Proportionnalité et motivation. Il advient parfois que la Chambre criminelle apprécie la nécessité d’une incrimination et la proportionnalité d’une peine, en tant que normes abstraites[90]. Mais le plus souvent, le contrôle porte sur la peine prononcée. Quel est alors l’office de la Chambre criminelle[91] ? Elle ne saurait évidement casser une décision du fond en invoquant le caractère non proportionné de la peine, car c’est au juge du fond de démontrer, s’il prononce une peine, de dire qu’elle était en l’espèce nécessaire et proportionnée[92]. Cette règle a donné lieu à diverses applications, par exemple en matière de confiscation où l’hésitation peut parfois apparaître. Ainsi, en cas de confiscation spéciale portant sur un bien produit ou objet du délit, la Chambre criminelle n’impose pas au juge du fond de vérifier la proportionnalité de la sanction[93] comme si cette qualité était présumée. Il y a pourtant des situations dans lesquelles l’objet confisqué est sans rapport avec le délit : ainsi en est-il de la confiscation d’une voiture de luxe appartenant à l’auteur d’un grand excès de vitesse, la Chambre criminelle voyant dans cette sanction un but de « dissuasion[94] ». En revanche, dans le cas d’une confiscation portant sur tout ou partie de la fortune du prévenu, le juge du fond doit apprécier le caractère proportionné de l’atteinte portée au droit de propriété[95]. Notons que la Directive 2014/42/UE du Parlement européen et du Conseil du 3 avril 2014 concernant le gel et la confiscation des instruments et produits du crime dans l’Union européenne[96] consacre cette confiscation sous l’appellation de « confiscation élargie » (art. 5) sans y voir une atteinte à la proportionnalité puisque l’accusé peut tenter de démontrer l’origine licite de tout ou partie de ses biens[97].
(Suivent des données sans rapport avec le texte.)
Lemma link_finer b fs0 :
  triple (finer b fs0) (link dest (path_Join [versioned; "bin"; "protoc"]) : IO W ()) (finer b fs0)
    (λ r' fs, finer b fs0 fs ∧ (is_ok r' = true → fs !! (D ++ ["protoc"]) = Some (NLink link_text))).
Proof.
  unfold link. rewrite link_Rel. apply triple_lift_bind. destruct link_target as [Hst HD].
  apply triple_each. intros fs1 Hf1. pose proof (so_wf _ (proj1 (proj1 Hf1))) as Hwf1.
  pose proof (parent_clear _ _ "protoc" (so_dest _ (proj1 (proj1 Hf1)))) as Hclear.
  assert (∀ fs, removing (D ++ ["protoc"]) fs1 fs → beside "protoc" fs1 fs) as Hb.
  { intros fs Hr. eapply removing_beside; [|done]. by split. }
  apply triple_bind with (R := λ _, removing (D ++ ["protoc"]) fs1); [| |].
  - apply triple_try. eapply triple_conseq.
    + by apply (Remove_keeps (D ++ ["protoc"]) fs1 (snoc_ne _ _) (Hcwd "protoc") _ r (l ++ ["protoc"]) Hst).
    + intros fs ->. split; [done|by left].
    + intros fs Hr. by eapply finer_beside, Hb.
    + by intros r' fs Hr.
  - intros r'. apply triple_syscall; [intros e fs Hr; split; [by eapply finer_beside, Hb|done]|].
    intros fs [] fs' Hr. destruct (locate fs false _) as [l'|] eqn:E; [cbn|done].
    assert (clear fs false (base r ++ l ++ ["protoc"])) as Hc.
    { rewrite HD. intros q Hq Hne. eapply pruned_links; [apply Hr|]. by apply Hclear. }
    destruct (locate_clear _ _ _ _ _ _ Hst Hc E) as [-> _].
    destruct (fs !! (base r ++ l ++ ["protoc"])) eqn:En; [done|]. intros [= <-].
    assert (wf (<[base r ++ l ++ ["protoc"] := NLink link_text]> fs)) as Hwf' by (eapply wf_create; [apply Hr|done..]).
    rewrite HD in *. assert (finer b fs0 (<[D ++ ["protoc"] := NLink link_text]> fs)) as Hfin.
    { eapply finer_beside; [done|]. split; [done|]. intros p Hp.
      rewrite lookup_insert_ne by (by intros <-; apply Hp). by apply Hb. }
    split; [done|split; [done|]]. intros _. apply lookup_insert_eq.
  - intros e fs Hr. split; [by eapply finer_beside, Hb|done].
Qed.
(* ===== verification/Binaries.v ===== *)
(** * src/cmd: the service, the relay, the consumer, the migrator and replay

    Each binary reads its configuration, opens what it needs, defers the
    cleanups, and runs its main loop beside the management server.  [deferred]
    is Go's [defer]; what ends a [select] is decided by the moments at which its
    channels become ready.  The world is the [St] of the Store; the libraries
    behind it work on its outer part. *)
From S2P Require Import Prelude GoErrors GoStrconv GoStrings GoUtf8 GoTime GoDuration GoContext Observability Domain Events Jsonb Database Storage Migrate Broker Relay Pricing Consumer ShipmentApi Config App.

(** ** Configurations *)

Record relayConfig := mkrelayConfig {
  rc_MgmtAddr : string;
  rc_DatabaseURL : string;
  rc_Publisher : PublisherConfig;
  rc_Relay : Relay.Config
}.

Definition relayConfig_Validate (c : relayConfig) : option goerr :=
  match PublisherConfig_Validate (rc_Publisher c) with
  | Some err => Some err
  | None => Relay.Config_Validate (rc_Relay c)
  end.

Definition read_relayConfig (e : Env) : relayConfig * Env :=
  let mgmt := env_String "MGMT_ADDR" ":8080" e in
  let dsn := env_DatabaseURL e in
  let brokers := env_Brokers e in
  let (delivery, e) := env_Duration "RELAY_PUBLISH_TIMEOUT" (10 * Second) e in
  let (poll, e) := env_Duration "RELAY_POLL_INTERVAL" (500 * Millisecond) e in
  let (batch, e) := env_Int "RELAY_BATCH_SIZE" 100 e in
  (mkrelayConfig mgmt dsn (mkPublisherConfig brokers delivery) (Relay.mkConfig poll batch), e).

Record consumerConfig := mkconsumerConfig {
  cc_MgmtAddr : string;
  cc_DatabaseURL : string;
  cc_Consumer : Consumer.Config
}.

Definition read_consumerConfig (e : Env) : consumerConfig * Env :=
  let mgmt := env_String "MGMT_ADDR" ":8080" e in
  let dsn := env_DatabaseURL e in
  let brokers := env_Brokers e in
  let (record, e) := env_Duration "CONSUMER_RECORD_TIMEOUT" (15 * Second) e in
  let (attempts, e) := env_Int "CONSUMER_MAX_ATTEMPTS" 5 e in
  let (backoff, e) := env_Duration "CONSUMER_BACKOFF" (500 * Millisecond) e in
  (mkconsumerConfig mgmt dsn (Consumer.mkConfig brokers (mkRetryPolicy attempts backoff) record), e).

Record serviceConfig := mkserviceConfig {
  sc_GRPCAddr : string;
  sc_MgmtAddr : string;
  sc_DatabaseURL : string;
  sc_PricingURL : string;
  sc_PricingTimeout : Z
}.

Definition serviceConfig_Validate (c : serviceConfig) : option goerr :=
  if (sc_PricingTimeout c <=? 0)%Z then Some (errorf ("PRICING_TIMEOUT " +:+ Duration_String (sc_PricingTimeout c) +:+ ": must be positive")) else None.

Definition read_serviceConfig (e : Env) : serviceConfig * Env :=
  let grpc := env_String "GRPC_ADDR" ":50051" e in
  let mgmt := env_String "MGMT_ADDR" ":8080" e in
  let dsn := env_DatabaseURL e in
  let pricing := env_String "PRICING_URL" "http://pricing:8000" e in
  let (timeout, e) := env_Duration "PRICING_TIMEOUT" (2 * Second) e in
  (mkserviceConfig grpc mgmt dsn pricing timeout, e).

(** The time of the first failure that stops start-up: [Env.Err], then
    [Validate]. *)
Definition config_error (env : Env) (invalid : option goerr) : option goerr :=
  match env_Err env with Some err => Some err | None => invalid end.

(** ** defer and select *)

Section defer.
Context {S : Type}.

Definition deferred {A} (cleanup : S → S) (body : S → option (A * S)) (s : S) : option (A * S) :=
  match body s with
  | Some (a, s) => Some (a, cleanup s)
  | None => None
  end.

End defer.

(** The case of a [select] that becomes ready first; among those that do at the
    same moment [tie] decides. *)
Definition earliest {A} (l : list (Z * A)) : option (Z * list A) :=
  foldr (λ p acc,
    match acc with
    | None => Some (p.1, [p.2])
    | Some (t, as_) =>
        if (p.1 <? t)%Z then Some (p.1, [p.2])
        else if (p.1 =? t)%Z then Some (t, p.2 :: as_) else Some (t, as_)
    end) None l.

(** google.golang.org/grpc, serving side, over a listener of [Network]. *)
Class GrpcServer (W : Type) := {
  (** Requests are served up to the moment. *)
  serve_until : Z → W → W;
  (** When the requests in flight are done, if they ever are. *)
  in_flight_done : W → option Z;
  finish_graceful : W → W;
  grpc_Stop : W → W;
  health_Serving : W → W;
  health_Shutdown : W → W;
  tie : W → nat
}.

(** The database a migrator's connection works on, next to the rest. *)
Class MigratorWorld (W S : Type) := {
  mig_acquire : Context → W → Conn S;
  mig_release : Conn S → W → W
}.

(** A part of the world as the whole. *)
Definition ext_only {W A} (f : W → option (A * W)) (st : St W) : option (A * St W) :=
  match f (st_ext st) with
  | Some (a, w) => Some (a, mkSt w (st_db st))
  | None => None
  end.
Definition ext_do {W} (f : W → W) (st : St W) : St W := mkSt (f (st_ext st)) (st_db st).

#[export] Instance St_Ledger {W} {IL : Ledger W} : Ledger (St W) := {| held := λ st, held (st_ext st) |}.

Section binaries.
Context {IJ : Jsonb} {IS : PgScan} {IP : Pgconn} {W : Type} {IC : Clock W} {IW : LogWriter W}
  {IX : Pgxpool W} {IN : Network W} {IK : Kgo W} {IM : GoMap} {IR : Rand W}
  (IPool : pgpool → Pool W) (metrics_page : W → Response * W).

Definition ready_check (store : Store W) : ReadinessCheck W := App.Ping store.

(** The part every server process shares: the Store, open as long as the rest
    runs, and the management server. *)
Definition with_store {A} (ctx : Context) (dsn : string) (rest : Store W → St W → option (option goerr * A * St W))
    (none : A) (st : St W) : option (option goerr * A * St W) :=
  match ext_only (OpenStore ctx dsn) st with
  | None => None
  | Some (Err err, st) => Some (Some err, none, st)
  | Some (Ok store, st) => deferred (ext_do (pool_Close (st_pool store))) (rest store) st
  end.

Definition with_management {A} (ctx : Context) (addr : string) (grace : Z) (store : Store W)
    (rest : Management W → St W → option (option goerr * A * St W)) (none : A) (st : St W)
    : option (option goerr * A * St W) :=
  match on_ext (ListenManagement ctx addr (ready_check store) metrics_page) st with
  | (Err err, st) => Some (Some err, none, st)
  | (Ok mgmt, st) => deferred (ext_do (shutdownManagement ctx grace mgmt)) (rest mgmt) st
  end.

(** [select { case err := <-runErr; case err := <-mgmt.Failed() }] around a loop
    started with a context that [stopRun] cancels: when the management server
    fails first the loop is stopped and waited for. *)
Definition run_beside {A} (mgmt : Management W) (loop : Context → St W → option (option goerr * A * St W))
    (ctx : Context) (st : St W) : option (option goerr * A * St W) :=
  match loop (cancelled_at (fst <$> mg_failed mgmt) ctx) st with
  | None => None
  | Some (err, a, st) =>
      Some (match mg_failed mgmt with
            | Some (t, failure) =>
                if (t <? now st)%Z || ((t =? now st)%Z && pick_done st) then Some failure else err
            | None => err
            end, a, st)
  end.

(** ** cmd/outbox-relay *)

Definition relay_shutdownGrace : Z := 5 * Second.
Definition kafkaWait : Z := 24 * 60 * Minute.

(** One attempt to reach Kafka, after a look at the backlog. *)
Definition connect_publisher (store : Store W) (cfg : PublisherConfig) (ctx : Context) (s : St W * Relay.Metrics)
    : res (Broker.Publisher W) * (St W * Relay.Metrics) :=
  let (m, st) := let IPo := IPool (st_pool store) in ObserveBacklog ctx s.1 s.2 in
  let (p, st) := on_ext (NewPublisher ctx cfg) st in
  (p, (st, m)).

Definition relay_loop (fuel : nat) (cfg : relayConfig) (store : Store W) (p : Broker.Publisher W) (m : Relay.Metrics)
    (ctx : Context) (st : St W) : option (option goerr * Relay.Metrics * St W) :=
  let IPo := IPool (st_pool store) in
  let IPb := kafka_PublisherI p in
  match Relay.Run fuel (rc_Relay cfg) ctx st m with
  | (Some _, _, _) => None
  | (None, st, m) => Some (None, m, st)
  end.

Definition relay_main (fuel : nat) (ctx : Context) (cfg : relayConfig) (store : Store W) (mgmt : Management W)
    (st : St W) : option (option goerr * Relay.Metrics * St W) :=
  match Retry_assign ctx "kafka" kafkaWait (connect_publisher store (rc_Publisher cfg)) (st, Relay.mkMetrics 0 0 None) with
  | None => None
  | Some (Err err, (st, m)) => Some (Some err, m, st)
  | Some (Ok publisher, (st, m)) =>
      deferred (ext_do (client_Close (p_client publisher)))
        (run_beside mgmt (relay_loop fuel cfg store publisher m) ctx) st
  end.

Definition relay_run (fuel : nat) (ctx : Context) (a : App) (st : St W) : option (option goerr * Relay.Metrics * St W) :=
  let zero := Relay.mkMetrics 0 0 None in
  let (cfg, env) := read_relayConfig (app_Env a) in
  match config_error env (relayConfig_Validate cfg) with
  | Some err => Some (Some err, zero, st)
  | None =>
      with_store ctx (rc_DatabaseURL cfg) (λ store,
        with_management ctx (rc_MgmtAddr cfg) relay_shutdownGrace store (relay_main fuel ctx cfg store) zero) zero st
  end.

(** ** cmd/dispatch-consumer *)

Section consumer_main.
Context {IKC : KafkaConsumer (St W)}.

Definition consumer_loop (fuel : nat) (cfg : Consumer.Config) (store : Store W) (ctx : Context) (st : St W)
    : option (option goerr * Consumer.Metrics * St W) :=
  let IPo := IPool (st_pool store) in
  match Consumer.Run fuel cfg ctx st Consumer.zero_Metrics with
  | Some (inl err, st, m) => Some (err, m, st)
  | _ => None
  end.

Definition consumer_main (fuel : nat) (ctx : Context) (cfg : consumerConfig) (store : Store W) (mgmt : Management W)
    (st : St W) : option (option goerr * Consumer.Metrics * St W) :=
  match ext_only (Config.Retry ctx "kafka" kafkaWait (λ ctx, Broker.Ping ctx (Consumer.Brokers (cc_Consumer cfg)))) st with
  | None => None
  | Some (Some err, st) => Some (Some err, Consumer.zero_Metrics, st)
  | Some (None, st) => run_beside mgmt (consumer_loop fuel (cc_Consumer cfg) store) ctx st
  end.

Definition consumer_run (fuel : nat) (ctx : Context) (a : App) (st : St W)
    : option (option goerr * Consumer.Metrics * St W) :=
  let (cfg, env) := read_consumerConfig (app_Env a) in
  match config_error env (Consumer.Config_Validate (cc_Consumer cfg)) with
  | Some err => Some (Some err, Consumer.zero_Metrics, st)
  | None =>
      with_store ctx (cc_DatabaseURL cfg) (λ store,
        with_management ctx (cc_MgmtAddr cfg) relay_shutdownGrace store (consumer_main fuel ctx cfg store)
          Consumer.zero_Metrics) Consumer.zero_Metrics st
  end.

End consumer_main.

(** ** cmd/shipment-service *)

Section service_main.
Context {IG : GrpcServer W}.

Definition service_shutdownGrace : Z := 10 * Second.

(** [gracefulStop]: the requests in flight finish, or are cut off when the
    context ends.  It is called with a [ShutdownContext] only, which always
    ends, so that the last case, a wait forever, does not arise. *)
Definition gracefulStop (ctx : Context) (w : W) : W :=
  match in_flight_done w, ctx_done ctx with
  | Some td, Some (tc, _) =>
      if (td <? tc)%Z || ((td =? tc)%Z && negb (pick_done w)) then finish_graceful (wait_until td w)
      else grpc_Stop (wait_until tc w)
  | Some td, None => finish_graceful (wait_until td w)
  | None, Some (tc, _) => grpc_Stop (wait_until tc w)
  | None, None => w
  end.

Definition service_stop (ctx : Context) (w : W) : W :=
  let w := health_Shutdown w in
  gracefulStop (ShutdownContext ctx service_shutdownGrace w) w.

(** What the last [select] of [run] waits for, with the moment each comes. *)
Definition service_cases (ctx : Context) (lis : listener) (mgmt : Management W) : list (Z * option goerr) :=
  (match ctx_done ctx with Some (t, _) => [(t, None)] | None => [] end) ++
  (match Serve_ends lis with Some (t, err) => [(t, Some (wrapf "gRPC server: " err))] | None => [] end) ++
  (match mg_failed mgmt with Some (t, err) => [(t, Some err)] | None => [] end).

(** [None] when the process serves forever. *)
Definition service_select (ctx : Context) (lis : listener) (mgmt : Management W) (w : W) : option (option goerr * W) :=
  match earliest (service_cases ctx lis mgmt) with
  | None => None
  | Some (t, results) =>
      let w := serve_until t w in
      Some (default None (results !! (tie w mod length results)), w)
  end.

Definition service_main (ctx : Context) (cfg : serviceConfig) (mgmt : Management W) (st : St W)
    : option (option goerr * () * St W) :=
  match on_ext (Listen (sc_GRPCAddr cfg)) st with
  | (Err err, st) => Some (Some (wrapf ("listen gRPC " +:+ sc_GRPCAddr cfg +:+ ": ") err), (), st)
  | (Ok lis, st) =>
      deferred (ext_do (service_stop ctx))
        (λ st, match ext_only (service_select ctx lis mgmt) (ext_do health_Serving st) with
               | Some (err, st) => Some (err, (), st)
               | None => None
               end) st
  end.

Definition service_run (ctx : Context) (a : App) (st : St W) : option (option goerr * () * St W) :=
  let (cfg, env) := read_serviceConfig (app_Env a) in
  match config_error env (serviceConfig_Validate cfg) with
  | Some err => Some (Some err, (), st)
  | None =>
      with_store ctx (sc_DatabaseURL cfg) (λ store,
        with_management ctx (sc_MgmtAddr cfg) service_shutdownGrace store (service_main ctx cfg) ()) () st
  end.

End service_main.

(** ** cmd/migrate *)

Section migrate_main.
Context {Sch : Type} (apply : string → Sch → res Sch) (files : gmap string string) {IMW : MigratorWorld W Sch}.

Definition migrate_main (ctx : Context) (a : App) (st : St W) : option (option goerr * () * St W) :=
  let dsn := env_DatabaseURL (app_Env a) in
  match env_Err (app_Env a) with
  | Some err => Some (Some err, (), st)
  | None =>
      with_store ctx dsn (λ _ st,
        let (r, c) := Migrate apply files (mig_acquire ctx (st_ext st)) in
        Some (err_of r, (), ext_do (mig_release c) st)) () st
  end.

End migrate_main.

(** ** cmd/replay *)

(** [os.Args] after the name of the program; any other number of arguments, or
    an empty one, is a usage error with status 2. *)
Definition replay_args (args : list string) : option string :=
  match args with
  | [id] => if bool_decide (id = "") then None else Some id
  | _ => None
  end.

Definition read_replayConfig (e : Env) : PublisherConfig * Env :=
  let brokers := env_Brokers e in
  let (delivery, e) := env_Duration "RELAY_PUBLISH_TIMEOUT" (10 * Second) e in
  (mkPublisherConfig brokers delivery, e).

(** Reading the event again and publishing it, with the message that went out. *)
Definition replay_event (ctx : Context) (cfg : PublisherConfig) (store : Store W) (id : string) (st : St W)
    : option (option goerr * option Message * St W) :=
  let IPo := IPool (st_pool store) in
  match GetOutboxEvent id st with
  | (Err err, st) => Some (Some (wrapf "load event: " err), None, st)
  | (Ok evt, st) =>
      match MessageFor evt with
      | Err err => Some (Some (wrapf "event is not publishable: " err), None, st)
      | Ok msg =>
          match on_ext (NewPublisher ctx cfg) st with
          | (Err err, st) => Some (Some err, None, st)
          | (Ok publisher, st) =>
              deferred (ext_do (client_Close (p_client publisher)))
                (λ st, let (err, st) := on_ext (Broker.Publish publisher ctx msg) st in Some (err, Some msg, st)) st
          end
      end
  end.

(** [errors.Join(a.Env.Err(), pubCfg.Validate())] reports both. *)
Definition replay_run (id : string) (ctx : Context) (a : App) (st : St W)
    : option (option goerr * option Message * St W) :=
  let dsn := env_DatabaseURL (app_Env a) in
  let (cfg, env) := read_replayConfig (app_Env a) in
  match errors_Join (option_list (env_Err env) ++ option_list (PublisherConfig_Validate cfg)) with
  | Some err => Some (Some err, None, st)
  | None => with_store ctx dsn (λ store, replay_event ctx cfg store id) None st
  end.

End binaries.
(** A carriage return at the end of a line does not matter. *)
Lemma FindStringSubmatch_drop_cr line : FindStringSubmatch (drop_cr line) = FindStringSubmatch line.
Proof.
  destruct (drop_cr_cases line) as [->|E]; [done|].
  destruct (FindStringSubmatch line) as [[[h n] d]|] eqn:El.
  - apply FindStringSubmatch_sound in El as (w1 & w2 & w3 & w4 & w5 & El & Hw & Hrest).
    apply FindStringSubmatch_complete.
    destruct (decide (w5 = "")) as [->|Hne].
    + exfalso. destruct Hrest as (_ & _ & _ & Hne & Hdig). destruct (str_snoc d Hne) as (u & c & ->).
      rewrite str_app_nil_r in El. rewrite E, !str_app_assoc in El. apply str_snoc_inj in El as [_ <-].
      rewrite str_forall_app in Hdig. apply andb_true_iff in Hdig as [_ Hc]. done.
    + destruct (str_snoc w5 Hne) as (u & c & ->). exists w1, w2, w3, w4, u. split; [|split; [|done]].
      * rewrite E, !str_app_assoc in El. apply str_snoc_inj in El as [-> _]. by rewrite !str_app_assoc.
      * repeat (apply Forall_cons_1 in Hw as [? Hw]; apply Forall_cons_2; [done|]).
        apply Forall_cons_1 in Hw as [Hu _]. rewrite str_forall_app in Hu.
        apply andb_true_iff in Hu as [Hu _]. by apply Forall_cons_2.
  - destruct (FindStringSubmatch (drop_cr line)) as [[[h n] d]|] eqn:Ed; [|done]. exfalso.
    apply FindStringSubmatch_sound in Ed as (w1 & w2 & w3 & w4 & w5 & Ed & Hw & Hrest).
    assert (FindStringSubmatch line = Some (h, n, d)); [|congruence].
    apply FindStringSubmatch_complete. exists w1, w2, w3, w4, (w5 +:+ str1 carriage_return).
    split; [|split; [|done]].
    + rewrite E, Ed. by rewrite <- !str_app_assoc.
    + repeat (apply Forall_cons_1 in Hw as [? Hw]; apply Forall_cons_2; [try done|]); [|done].
      rewrite str_forall_app. by apply andb_true_iff.
Qed.

Definition valid_name (name : string) : bool := port_name name && str_forall is_name_byte name.

Lemma FindStringSubmatch_name line hash name digits :
  FindStringSubmatch line = Some (hash, name, digits) → valid_name name = true.
Proof.
  intros (_ & _ & _ & _ & _ & _ & _ & _ & H1 & H2 & _)%FindStringSubmatch_sound.
  unfold valid_name. by rewrite H1, H2.
Qed.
Finalement, la proportionnalité est une question de motivation, seul moyen de permettre à la sanction d’être comprise non seulement du condamné, mais aussi du public en général. Le contrôle de proportionnalité est effectué à partir du contrôle de motivation : une sanction disproportionnée n’est pas, par hypothèse, mal motivée[98]. Du coup, proportionnalité, gravité, motivation et individualisation constituent un quatuor indissociable et raisonnable. Et plus généralement, la proportionnalité apparaît comme un principe, une « norme générale de caractère non juridique d’où peuvent être déduites des normes juridiques[99] ».